Evaluation of the in vivo therapeutic effect, mutagenicity and search for the mechanism of action of the compound 1-[1-(4-chlorophenyl)-2,5-dimethyl-pyrrole-3-yl]-N-(cyclohexylmethyl) methanamine, a derivative of N-phenyl-2,5-dimethylpyrrole

Abstract

Tuberculosis (TB) has the bacillus Mycobacterium tuberculosis as its main etiological agent and, until the Covid-19 pandemic, led for several years the cause of death by a single infectious agent, surpassing HIV/AIDS. At best, the bacillus can be fought with a treatment regimen lasting 6 months, but in cases of resistance, treatment can take up to 2 years, with no guarantee of success. The compound 1-[1-(4-chlorophenyl)-2,5-dimethyl-pyrrol-3-yl]-N-(cyclohexylmethyl)methanamine, a C3-modified N-phenyl-2,5-dimethylpyrrole derivative of the pyrrole ring, in a previous work by our group, has already demonstrated promising extra and intracellular activity against M. tuberculosis at concentrations similar to isoniazid and moxifloxacin, as well as inhibitory activity of an MDR strain. It also has low toxicity both in vitro and in vivo in a larval model of Galleria mellonella. The compound is considered a promising candidate in the development of a new therapy for tuberculosis and computational studies already indicate that a mycolic acid transporter may be its target for its mechanism of action, as well as that of its precursors SQ109 and BM212, two antibiotics already used in the tuberculosis treatment.
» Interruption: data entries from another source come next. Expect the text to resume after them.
Lemma health_check_fails now draw w :
  chaos_triggers (CHAOS_MODE w) draw = true ->
  health_check now draw w
  = (count_request "GET" "/health" 503 (set_uptime (now - START_TIME w)%Q w),
     Raise (HTTPException 503 degraded_detail)).
Proof.
  intros H. unfold health_check, bind, read, update, raise; simpl. by rewrite H.
Qed.

Lemma health_check_passes now draw w :
  chaos_triggers (CHAOS_MODE w) draw = false ->
  health_check now draw w
  = (set_uptime (now - START_TIME w)%Q w,
     Return (Resp {| status_code := 200;
                     content := JSON (JObj
                       [("status", JStr "healthy");
                        ("uptime", JNum (Finite (py_round2 (now - START_TIME w)%Q)));
                        ("uptime_formatted", JStr (format_uptime (now - START_TIME w)%Q));
                        ("chaos_mode", JBool (enabled (CHAOS_MODE w)))]) |})).
Proof.
  intros H. unfold health_check, bind, read, update, ret; simpl. by rewrite H.
Qed.

(** ** Whole requests *)

Lemma serve_immediate p e w :
  serve (PostSimulateCrash (Some "immediate") p) e w
  = (recorded "POST" "/simulate-crash" 500 (t_end e - t_start e)%Q
       (count_request "POST" "/simulate-crash" 500 w),
     Return (fault_response 500 chaos_message)).
Proof. reflexivity. Qed.

Lemma serve_degraded p e w :
  fst (serve (PostSimulateCrash (Some "degraded") p) e w)
  = recorded "POST" "/simulate-crash"
      (if is_finite (py_min (py_max (default (Finite 1) p) (Finite 0)) (Finite 1))
       then 200 else 500)
      (t_end e - t_start e)%Q
      (set_chaos {| enabled := true;
                    probability := py_min (py_max (default (Finite 1) p) (Finite 0))
                                          (Finite 1) |} w).
Proof.
  unfold serve, instrument_requests, call_next, route.
  change (default "immediate" (Some "degraded")) with "degraded".
  rewrite simulate_crash_degraded.
  generalize (py_min (py_max (default (Finite 1) p) (Finite 0)) (Finite 1)).
  by intros [q| | |].
Qed.

Lemma serve_reset p e w :
  serve (PostSimulateCrash (Some "reset") p) e w
  = (recorded "POST" "/simulate-crash" 200 (t_end e - t_start e)%Q
       (set_chaos {| enabled := false; probability := Finite 0 |} w),
     snd (serve (PostSimulateCrash (Some "reset") p) e w)).
Proof. reflexivity. Qed.

Lemma serve_unknown mode p e w :
  mode <> "immediate" -> mode <> "degraded" -> mode <> "reset" ->
  serve (PostSimulateCrash (Some mode) p) e w
  = (recorded "POST" "/simulate-crash" 400 (t_end e - t_start e)%Q w,
     Return (fault_response 400 (unknown_mode_detail mode))).
Proof.
  intros H1 H2 H3. unfold serve.
  rewrite (instrument_requests_return _ _ _ _ _ w w
             (fault_response 400 (unknown_mode_detail mode))); [reflexivity|].
  unfold call_next, route; simpl. by rewrite simulate_crash_unknown.
Qed.

Lemma serve_health_fails e w :
  chaos_triggers (CHAOS_MODE w) (draw e) = true ->
  serve GetHealth e w
  = (recorded "GET" "/health" 503 (t_end e - t_start e)%Q
       (count_request "GET" "/health" 503
          (set_uptime (t_handler e - START_TIME w)%Q w)),
     Return (fault_response 503 degraded_detail)).
Proof.
  intros H. unfold serve.
  rewrite (instrument_requests_return _ _ _ _ _ w
             (count_request "GET" "/health" 503
                (set_uptime (t_handler e - START_TIME w)%Q w))
             (fault_response 503 degraded_detail)); [reflexivity|].
  unfold call_next, route. by rewrite health_check_fails.
Qed.

Lemma serve_health_passes e w :
  chaos_triggers (CHAOS_MODE w) (draw e) = false ->
  serve GetHealth e w
  = (recorded "GET" "/health" 200 (t_end e - t_start e)%Q
       (set_uptime (t_handler e - START_TIME w)%Q w),
     Return {| status_code := 200;
               content := JSON (JObj
                 [("status", JStr "healthy");
                  ("uptime", JNum (Finite (py_round2 (t_handler e - START_TIME w)%Q)));
                  ("uptime_formatted", JStr (format_uptime (t_handler e - START_TIME w)%Q));
                  ("chaos_mode", JBool (enabled (CHAOS_MODE w)))]) |}).
Proof.
  intros H. unfold serve. unfold instrument_requests, call_next, route.
  by rewrite health_check_passes.
Qed.

Lemma serve_counts_once c e w :
  counted_by_middleware_only c e w ->
  total_requests (fst (serve c e w)) = (total_requests w + 1)%N
  /\ total_observations (fst (serve c e w)) = S (total_observations w).
Proof.
  destruct c as [| | |mode p]; simpl; intros H.
  - apply (recorded_totals "GET" "/" 200).
  - rewrite serve_health_passes by done.
    exact (recorded_totals "GET" "/health" 200 _ (set_uptime _ w)).
  - exact (recorded_totals "GET" "/metrics" 200 _ (set_uptime _ w)).
  - destruct mode as [mode|]; [|done]. simpl in H.
    destruct (String.eqb_spec mode "degraded") as [->|Hd].
    { rewrite serve_degraded. exact (recorded_totals _ _ _ _ (set_chaos _ w)). }
    destruct (String.eqb_spec mode "reset") as [->|Hr].
    { rewrite serve_reset. exact (recorded_totals _ _ _ _ (set_chaos _ w)). }
    rewrite serve_unknown by done. apply recorded_totals.
Qed.

(** C1. At a failing input the request counter moves by two, not one:
    an immediate chaos call, and a health check that takes the chaos
    branch, are counted by the route function and again by the
    middleware.  The latency is observed once. *)
Theorem chaos_faults_counted_twice :
  (forall p e w,
     let w' := fst (serve (PostSimulateCrash (Some "immediate") p) e w) in
     total_requests w' = (total_requests w + 2)%N
     /\ total_observations w' = S (total_observations w))
  /\ (forall t0 t1 t2 w,
        let e := {| t_start := t0; t_handler := t1; t_end := t2; draw := 1 # 2 |} in
        let w' := fst (serve GetHealth e (set_chaos chaos_on w)) in
        snd (serve GetHealth e (set_chaos chaos_on w))
        = Return (fault_response 503 degraded_detail)
        /\ total_requests w' = (total_requests w + 2)%N
        /\ total_observations w' = S (total_observations w)).
Proof.
  split.
  - intros p e w. rewrite serve_immediate. simpl.
    destruct (recorded_totals "POST" "/simulate-crash" 500 (t_end e - t_start e)%Q
                (count_request "POST" "/simulate-crash" 500 w)) as [Hc Ho].
    rewrite Hc, Ho, total_requests_count_request. split; [lia|done].
  - intros t0 t1 t2 w. cbv zeta.
    rewrite serve_health_fails by reflexivity. simpl.
    match goal with
    | |- _ /\ total_requests (recorded ?m ?p ?s ?d ?x) = _ /\ _ =>
        destruct (recorded_totals m p s d x) as [Hc Ho]
    end.
    rewrite Hc, Ho, total_requests_count_request. split; [done|]. split; [|done].
    change (total_requests (set_uptime _ (set_chaos chaos_on w))) with (total_requests w).
    lia.
Qed.

(** C2. An immediate chaos call answers 500 with the fixed message, and
    moves the counter of (POST, /simulate-crash, 500) by two. *)
Theorem immediate_counted_twice p e w :
  snd (serve (PostSimulateCrash (Some "immediate") p) e w)
  = Return (fault_response 500 chaos_message)
  /\ request_count (fst (serve (PostSimulateCrash (Some "immediate") p) e w))
       "POST" "/simulate-crash" 500
     = (request_count w "POST" "/simulate-crash" 500 + 2)%N.
Proof.
  rewrite serve_immediate. split; [reflexivity|]. simpl.
  unfold recorded.
  change (request_count (observe_latency ?m ?p ?d ?x)) with (request_count x).
  rewrite !request_count_count_request. lia.
Qed.

(** The double count does not depend on how the layer between the
    middleware and the route function turns exceptions into responses,
    as long as that layer leaves the state alone and hands on a response
    or an [Exception]. *)
Lemma double_count_under_any_exception_layer (layer : M payload -> M Response) :
  (forall handler w, fst (layer handler w) = fst (handler w)) ->
  (forall handler w e, snd (layer handler w) = Raise e -> is_Exception e = true) ->
  forall method endpoint t0 t1 p w,
    total_requests
      (fst (instrument_requests method endpoint t0 t1
              (layer (simulate_crash "immediate" p)) w))
    = (total_requests w + 2)%N.
Proof.
  intros Hlayer Hexn method endpoint t0 t1 p w. unfold instrument_requests.
  pose proof (Hlayer (simulate_crash "immediate" p) w) as Hw.
  pose proof (Hexn (simulate_crash "immediate" p) w) as He.
  destruct (layer (simulate_crash "immediate" p) w) as [w1 [r|e]]; simpl in *; subst w1.
  - rewrite total_requests_observe_latency, !total_requests_count_request. lia.
  - rewrite (He e eq_refl). simpl.
    rewrite total_requests_observe_latency, !total_requests_count_request. lia.
Qed.


(** C10. Without a [mode] parameter the chaos endpoint does what
    [mode=immediate] does: the caller gets the 500 chaos fault and the
    counter of (POST, /simulate-crash, 500) has grown. *)
Theorem bare_post_is_immediate p e w :
  serve (PostSimulateCrash None p) e w
  = serve (PostSimulateCrash (Some "immediate") p) e w
  /\ snd (serve (PostSimulateCrash None p) e w)
     = Return (fault_response 500 chaos_message)
  /\ (request_count w "POST" "/simulate-crash" 500
      < request_count (fst (serve (PostSimulateCrash None p) e w))
          "POST" "/simulate-crash" 500)%N.
Proof.
  split; [reflexivity|]. split; [reflexivity|].
  change (serve (PostSimulateCrash None p) e w)
    with (serve (PostSimulateCrash (Some "immediate") p) e w).
  rewrite serve_immediate. simpl. unfold recorded.
  change (request_count (observe_latency ?m ?q ?d ?x)) with (request_count x).
  rewrite !request_count_count_request. lia.
Qed.

(** ** The chaos toggle *)

Lemma Qltb_lt x y : Qltb x y = true <-> (x < y)%Q.
Proof.
  unfold Qltb. rewrite negb_true_iff.
  split.
  - intros H. apply Qnot_le_lt. intros Hle. apply Qle_bool_iff in Hle. congruence.
  - intros H. destruct (Qle_bool y x) eqn:E; [|done].
    apply Qle_bool_iff in E. lra.
Qed.

Lemma Qltb_ge x y : Qltb x y = false <-> (y <= x)%Q.
Proof.
  unfold Qltb. rewrite negb_false_iff. apply Qle_bool_iff.
Qed.

(** The code's [min(max(p, 0.0), 1.0)] is the specification's clamp. *)
Lemma min_max_is_clamp p :
  py_min (py_max p (Finite 0)) (Finite 1) = clamp p (Finite 0) (Finite 1).
Proof.
  unfold py_min, py_max, clamp.
  destruct p as [q| | |]; try reflexivity. simpl.
  destruct (Qltb q 0) eqn:E0; simpl.
  - reflexivity.
  - reflexivity.
Qed.

Lemma clamp_in_unit_interval p :
  p <> NaN -> in_unit_interval (clamp p (Finite 0) (Finite 1)) = true.
Proof.
  intros Hp. unfold clamp.
  destruct p as [q| | |]; try done. simpl.
  destruct (Qltb q 0) eqn:E0; [reflexivity|].
  destruct (Qltb 1 q) eqn:E1; [reflexivity|].
  apply Qltb_ge in E0, E1. simpl.
  apply andb_true_iff. split; by apply Qle_bool_iff.
Qed.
In this project, through a collaboration with the King's College of London, we aim to direct the experiments in order to expand the studies of activity in resistant strains, deepen the knowledge of toxicogenicity and absorption, in addition to evaluating the therapeutic effect in vivo in BALB/c mice, and understand the mechanism of action through complete genome sequencing (SGC) of naturally resistant mutants. (AU)